Yesterday's announcement by WotC (Wizards of the Coast), in which they declared an end to MSRP pricing for Magic: the Gathering, sent shockwaves through an industry already reeling from many other changes WotC has made in the past year or so. I won't go into the positives and negatives of this announcement here, as the last 24 hours have already seen them debated and argued ad infinitum in Facebook groups, internet forums, YouTube videos, and the like.
What I do want to address is Games of Berkeley's philosophy about the general concept of Manufacturer's Suggested Retail Prices, and whether or not we adhere to them. The short answer to the implied question there is:
"Yes ... sort of."
Publishers that provide MSRPs use a number of different cost factors to determine them, including design time, production, shipping, intellectual property licensing (for branded content), etc.; a basic rule of thumb I've heard is that the MSRP should be approximately 5 times a publisher's "landed cost" (total expenditure). Why 5 times? Because in retail the supply chain from creator to consumer includes many links, requiring transport, marketing (to varying degrees), all of which cost money. The more links in the chain, the more the cost increases.

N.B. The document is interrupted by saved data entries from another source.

Lemma decEntries_ok rows :
  Forall row_ok rows -> decList noEntry decEntry [] (JArr (entryJSON <$> rows)) = (wireEntry <$> rows, true).
Proof.
  induction 1 as [|r rows Hr HF IH]; [done |]. cbn [decList] in *. rewrite !fmap_cons.
  cbn [forallb]. rewrite decEntry_ok by done. cbn [fst snd andb].
  injection IH as IH1 IH2. by rewrite IH1, IH2.
Qed.

Lemma decPage_ok rows next :
  Forall row_ok rows -> decPage (mkJournalPage [] []) (pageJSON rows next) = (mkJournalPage (wireEntry <$> rows) next, true).
Proof.
  intros HF. unfold decPage, decStruct, pageJSON. cbn [jp_Entries jp_NextCursor].
  change ((str "entries", JArr (entryJSON <$> rows)) :: omit_empty (str "next_cursor") next) with
    ([(str "entries", JArr (entryJSON <$> rows))] ++ omit_empty (str "next_cursor") next).
  rewrite (fill_seq _ _ _ _ _ (wireEntry <$> rows) (wireEntry <$> rows)).
  - by rewrite (fill_seq _ _ _ _ _ [] next); [| reflexivity | apply fill_omit_empty].
  - cbn [fill]. rewrite decide_True by done. by rewrite decEntries_ok.
  - apply (fill_other _ _ _ _ _ (omit_empty_keys _ _)). vm_compute. discriminate.
Qed.

Lemma plain_page rows next : Forall row_ok rows -> forallb is_ascii next = true -> plain (pageJSON rows next) = true.
Proof.
  intros HF Hn. unfold pageJSON. cbn [plain forallb]. rewrite !andb_true_iff. split; [split; [done |] |].
  - cbn [snd plain]. apply forallb_forall. intros v (r & -> & Hr)%list_elem_of_In%list_elem_of_fmap.
    apply plain_entry. rewrite Forall_forall in HF. by apply HF.
  - unfold omit_empty. case_decide; [done |]. cbn -[is_ascii]. by rewrite Hn.
Qed.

What MSRP doesn't pay attention to -- and never has -- is the cost of doing business (and thereby the cost of living) in different regions. For example, taking into account wages, rent, regulatory differences, and any number of other factors, a 2,000 square-foot store in Berkeley, California would have higher costs than a 2,000 square foot store in Berkeley, Missouri. If each sold exactly the same amount of product at MSRP, the California store would have a higher chance of failure than the Missouri store.
So: Does Games of Berkeley adhere to MSRP?

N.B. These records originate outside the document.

(** ** Python values shared by the workers *)

(** The exceptions that the modelled code can see. *)
Inductive exn : Type :=
| ValueError | KeyError | TypeError | AttributeError | DeviceError.

(** Items of the command channel: [('move', (left, right))] and
    [('emergency_stop', None)]. *)
Inductive command : Type :=
| Move (left right : Q)
| EmergencyStop.

(** [int(x)] of a float, and the store of a float into an [int64] array
    cell: truncation toward zero. *)
Definition Qtrunc (x : Q) : Z := Z.quot (Qnum x) (Zpos (Qden x)).

(** [x % m] for floats and a positive [m]: the result has the sign of
    [m]. *)
Definition py_mod (x m : Q) : Q := (x - m * inject_Z (Qfloor (x / m)))%Q.

(** [a <= x <= b] as one boolean. *)
Definition Qbetween (a x b : Q) : bool := Qle_bool a x && Qle_bool x b.

Definition Qlt_bool (x y : Q) : bool := negb (Qle_bool y x).

(** ** src/main.py: the supervisor *)

Module VehicleController.

(** The classes of [hardware.processes]. *)
Inductive worker : Type :=
| LiDARProcess | CameraProcess | MotorProcess | ExplorerProcess.

(** A process object: its class and the identity of the instance. *)
Record process : Type := { p_class : worker; p_id : nat }.

#[global] Instance worker_eq_dec : EqDecision worker.
Proof. solve_decision. Defined.

#[global] Instance process_eq_dec : EqDecision process.
Proof. solve_decision. Defined.

Definition is_explorer (p : process) : bool :=
  match p_class p with ExplorerProcess => true | _ => false end.

(** The fields of [VehicleController] that the handlers read or write.
    [running] is not a field of the object: it lists the process objects
    that were started and not terminated since, which is what the
    operating system holds. *)
Record t : Type := {
  mode : string;
  processes : gmap string process;
  motor_queue : list command;
  running : list process;
  next_id : nat
}.

Record response : Type := { status : Z; text : string }.

Definition OK : response := {| status := 200; text := "OK" |}.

Yes, for most of the items we carry. But not to the extent that we're going to lose money selling you a product. As much as we love our players and the community we foster, we simply couldn't continue to operate if we were spending more than we were making. For every dollar we receive in sales revenue, we need to keep at least a few cents at the end of the year*. So if a product's MSRP is too close to what it costs us to buy it, charging MSRP for that product may not be worth stocking it at all.
(*Gary Ray of Black Diamond Games did a great breakdown of this a few years ago. Our numbers don't look exactly like his, but the principle is the same.)
And that's my long-winded way of explaining why we raised our pack prices for new Magic: the Gathering sets to $4.19 back in January, long before yesterday's announcement.
Do we know there are some people who won't pay $135.76 for a box of MtG? (GoB discounts full boxes by 10%.) Of course we do; only the richest among us have no need to be price-conscious about entertainment or luxury items. But that's what we have to charge to remain a thriving, going concern. For some consumers that's too much, and we're sorry to not have their business, but hope they understand and respect the reasoning.
At any rate, there's my 2 cents for the day. Thanks for reading!